For the past few months, Kinyata Jackson has spent a lot of her time at the Whittier Cafe in Denver. It's become almost like an office space for her and her team as they put the finishing details together for The March for Black Women Denver.
"In the state of Colorado, there are not as many of us but when we ban together, we are pretty strong and I thought it was nice for us to have a platform and come together," she said.
It's the second year for the event in the Mile High City, which Jackson said has a different message than other women's marches.
"Our voices should be uplifted and heard," Jackson said. "The voices of those impacted by the issues being fought for gets suppressed by the voice of the majority. So, at this march, we're able to specifically lift up the voices that are under heard or overlooked."
The march focuses on issues impacting the African-American community like youth violence, sexual trauma and mental health stigmas. But Jackson said these issues impact us all. Which is why this year the march added more voices, calling on all women of color and allies to show up to the march.
“It's anyone for us that's wanting to support black women and the healing and justice that they're seeking," Jackson said. "We don't live or exist in this world alone and so at the end of the day if we want solutions to these issues we've got to be able to sit down at a table, call them out together and work together on a solution that can benefit everyone.”

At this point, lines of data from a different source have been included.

(** Two texts the grid takes for numbers are ordered by their exact decimal values, whatever the zeros,
    signs and exponents they are written with, and no step of the parse wraps: [num_cmp] of the keys is the
    comparison of the values scaled to whole numbers, with no rounding, up to 38 digits. *)
Theorem numbers_sort_by_value (s t : bytes) (a b : NumKey) :
  swift_plain_number s = Some a -> swift_plain_number t = Some b ->
  exists x y, plain_value s = Some x /\ plain_value t = Some y /\ num_cmp a b = Z.compare x y.
Proof.
  intros [Ha Ea]%swift_key_ok [Hb Eb]%swift_key_ok. exists (key_value a), (key_value b). split; [done|]. split; [done|]. by apply num_cmp_value.
Qed.
Lemma numbers_sort_by_value_witness : exists x y, plain_value (B "-0.0120e2") = Some x /\ plain_value (B "  -1.2") = Some y /\
  num_cmp (MkNum true (-1) (B "12")) (MkNum true (-1) (B "12")) = Z.compare x y.
Proof. apply (numbers_sort_by_value (B "-0.0120e2") (B "  -1.2")); vm_compute; reflexivity. Defined.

Jackson said women are often excluded and not heard but this march will serve as a safe place.
“A place to relax and let your hair down and not worry about how you look, whether or not your English is being spoken properly but where you can really let your hair down and be you," she said.
But Jackson said uniting is the key.
"Women of color uniting really increases our people power because then it's not the black women anymore,” she said. “It's not Latina women, it's not Asian women it's literally women coming together, and we have power in that number. As women of color, we do have a place here and we're going to rightfully take it."
The March for Black Women is Saturday at the State Capitol starting at 11 a.m.